Error no such cryptodisk found

Yo i am brand new to Linux i had installed Manjaro at the beginning of the year. today I turn on my laptop and it gave me this error with out letting me enter my password. Now im new so i panicked, i booted up Tails from a usb and entered the disk manager and found the Manajor partition on my hard-drive i deleted it thinking it would help me get passed this screen but it did not. what do i do now? please thanks currently using Kali to boot up and use Firefox.

I cant seem to upload an image its not allowing me, but the screen says
"error no such cryptodisk found, perhaps a needed disk or cryptodisk module is not loaded
error : disk cryptouuid/4abd5f3209744018b702411b6d0794a0’ not found.
Entering rescue mode…
grub rescue_

thats the message i get when i boot up my computer id normally be able to type my encypted password but i cant. I still have windows installed on my harddrive i want to be able to boot to it how can i do that. damn if some one here can help me please to fix this that be awesome thanks.

A couple of months is enough to find out about reading the Announcements in the forum. What exactly have you tried from this?

Have a look at the forum Search results for 'no such cryptodisk found ' - Manjaro Linux Forum

I have tried nothing because this just happened a week ago or two. im new to linux having all this code is helpful but i dont know what to do with it. where do i start? what the first step to gettiing my laptop back to work. i straight up just need help getting passed that message after a reboot it wont allow me to enter my password to continue so idk what to do. how do i go about checking /boot/grub.cfg ?

And you decided to use luks encryption? It is easy to install it that way with Manjaro, but look, you need to get familiar with that. Such major changes can occur from time to time, and you need to be tech-savvy enough to follow such instructions at least.

Might sound unhelpful, but it is time to understand the basic configurations of your systems. You would need to spend time and read documentations.

While Manjaro is a good entry point to Linux and an Arch-based Distro, it is not a handholding distro, which does everything for you.

Since you applied the update already, you would need to boot a Manjaro Live Session and chroot into the system. Then adjust the text file by manually editing it.

If you have specific questions, then ask, but don’t expect a full tutorial, which you can blindly type, and it magically works.

2 Likes

So live session you mean use a usb correct? How do i chroot into the system, and how do i get to ending the file manually? Seems like someone posted what must be done removing the dashes.

I appreciate the honesty man. I am new to linux i got my first laptop ever not to long ago and asked my self what can i do with a computer and found out about Tails and then found out about all these other linux distros. What do you recommend i learn in order to follow instructions for new updates? Like coding language?

Yes.

chroot - ArchWiki

Or you can use the helper script manjaro-chroot:

# auto-detection
sudo manjaro-chroot -a

But since you have a luks encryption, you need to unlock it, mount it and then run it like this:

# <device> could be sda1 for example
sudo cryptsetup luksOpen /dev/<device> root
sudo mount /dev/mapper/root /mnt
sudo manjaro-chroot /mnt /usr/bin/bash

If you have more partitions, you would need to repeat step 1 and 2.

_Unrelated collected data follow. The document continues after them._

Lemma giveClientRetainedMessagesRecursively_elem max_qos ses n :
  ∀ filter poundMode D,
    pound_only_last filter = true ->
    D ∈ giveClientRetainedMessagesRecursively filter n max_qos ses poundMode
    ↔ ∃ path t rm,
        (if poundMode && bool_decide (filter = []) then true
         else matches_below filter path) = true
        ∧ stored_at path t n = Some rm
        ∧ D = replay max_qos ses rm.
Proof.
  induction n as [n IH] using retained_node_ind.
  intros [|f fs] poundMode D Hlast.
  - rewrite giveClientRetainedMessagesRecursively_nil, elem_of_app,
      give_node_elem.
    destruct poundMode; simpl.
    + rewrite (elem_of_map_fold _
                 (fun _ child =>
                    giveClientRetainedMessagesRecursively [] child max_qos ses
                      true))
        by (intros; apply elem_of_app).
      split.
      * intros [(t & rm & Hrm & ->)|[(k & c & Hc & HD)|[]%elem_of_nil]].
        -- by exists [], t, rm.
        -- apply (IH k c Hc [] true D eq_refl) in HD
             as (path & t & rm & _ & Hst & ->).
           exists (k :: path), t, rm. split; [done|]. split; [|done].
           apply stored_at_child. by exists c.
      * intros ([|k path] & t & rm & _ & Hst & ->).
        -- left. by exists t, rm.
        -- right. left. apply stored_at_child in Hst as (c & Hc & Hst).
           exists k, c. split; [done|].
           apply (IH k c Hc [] true _ eq_refl). by exists path, t, rm.
    + split.
      * intros [(t & rm & Hrm & ->)|[]%elem_of_nil]. by exists [], t, rm.
      * intros (path & t & rm & ->%matches_below_nil_l & Hst & ->).
        left. by exists t, rm.
  - rewrite giveClientRetainedMessagesRecursively_cons.
    simpl in Hlast. apply andb_true_iff in Hlast as [Hpound Hlast].
    rewrite andb_false_r.
    rewrite (elem_of_map_fold _
               (fun name child =>
                  if bool_decide (f = "#") || bool_decide (f = "+") then
                    giveClientRetainedMessagesRecursively fs child max_qos ses
                      (bool_decide (f = "#"))
                  else if bool_decide (name = f) then
                    giveClientRetainedMessagesRecursively fs child max_qos ses
                      false
                  else []))
      by (intros k c acc y _;
          destruct (bool_decide (f = "#") || bool_decide (f = "+"));
          [apply elem_of_app|];
          destruct (bool_decide (k = f)); [apply elem_of_app|];
          rewrite elem_of_nil; tauto).
    rewrite elem_of_nil. split.
    + intros [(k & c & Hc & HD)|[]].
      destruct (decide (f = "#")) as [->|Hf].
      * rewrite bool_decide_eq_true_2 in Hpound, HD by done. simpl in HD.
        apply bool_decide_eq_true in Hpound as ->.
        apply (IH k c Hc [] true D eq_refl) in HD
          as (path & t & rm & _ & Hst & ->).
        exists (k :: path), t, rm. split; [done|]. split; [|done].
        apply stored_at_child. by exists c.
      * rewrite (bool_decide_eq_false_2 (f = "#")) in HD by done.
        simpl in HD.
        assert (D ∈ giveClientRetainedMessagesRecursively fs c max_qos ses
                      false
                ∧ (bool_decide (f = "+") || bool_decide (f = k)) = true)
          as [HD' Hhead].
        { destruct (bool_decide (f = "+")); [done|].
          case_bool_decide as Hk; [|by apply elem_of_nil in HD].
          subst k. by rewrite bool_decide_eq_true_2. }
        apply (IH k c Hc fs false D Hlast) in HD'
          as (path & t & rm & Hm & Hst & ->).
        exists (k :: path), t, rm. split; [|split; [|done]].
        -- simpl. rewrite (bool_decide_eq_false_2 (f = "#")) by done.
           simpl in Hm. by rewrite Hhead, Hm.
        -- apply stored_at_child. by exists c.
    + intros ([|k path] & t & rm & Hm & Hst & ->); [done|]. left.
      apply stored_at_child in Hst as (c & Hc & Hst). exists k, c.
      split; [done|]. simpl in Hm.
      destruct (decide (f = "#")) as [->|Hf].
      * rewrite bool_decide_eq_true_2 in Hpound |- * by done. simpl.
        apply bool_decide_eq_true in Hpound as ->.
        apply (IH k c Hc [] true _ eq_refl). by exists path, t, rm.
      * rewrite (bool_decide_eq_false_2 (f = "#")) in Hm |- * by done.
        apply andb_true_iff in Hm as [Hhead Hm]. simpl.
        assert (D' : ∀ D, D ∈ giveClientRetainedMessagesRecursively fs c
                                max_qos ses false
                          ↔ ∃ path t rm,
                              matches_below fs path = true
                              ∧ stored_at path t c = Some rm
                              ∧ D = replay max_qos ses rm)
          by (intros D0; apply (IH k c Hc fs false D0 Hlast)).
        destruct (bool_decide (f = "+")); simpl in *.
        -- apply D'. by exists path, t, rm.
        -- apply bool_decide_eq_true in Hhead as ->.
           rewrite bool_decide_eq_true_2 by done.
           apply D'. by exists path, t, rm.
Qed.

In the chroot session on the terminal, you open the file with an editor such like nano.

nano /boot/grub/grub.cfg

Read the links which were posted by @bogdancovaciu.

A coding language is not necessary. Just understand how to use the terminal and bash/zsh. When administering a Linux Distro, you will be able to avoid the terminal for some degree, but in most cases you get just terminal commands. It is the main and preferable way to administer the system easy and fast, because on any Distro it is 90% the same. If you use GUIs (Graphical Windows), you will soon see that the design is very different on every Desktop Environment and you have to search the options again.

The terminal on Linux is not like the CMD on Windows, which stuck at 1980 and was not improved since then. It is the most advanced tool for power users.

how do i go about mounting it? where do i get the option to enter my password. also you mentioned run it like this. so i have to mount if first before i can run it, how do i check what device or partition manjaro is installed in

lsblk -f
to find out the device name, which you’ll need to substitute in the example given:

Executing the first command will prompt you for the password.
(first for the admin/sudo password, as is usual when using sudo
then for the password to unlock the encrypted device)
The second command will then attach the unlocked device to /mnt
where it’s contents are available
the third command does the actual chroot process

There is the IT convention of <variable> to be replaced by someValue, but it can be a trap for newbies who don’t know this yet and type in the angle brackets, i.e. instructions to redirect data, which they likely also don’t know about yet.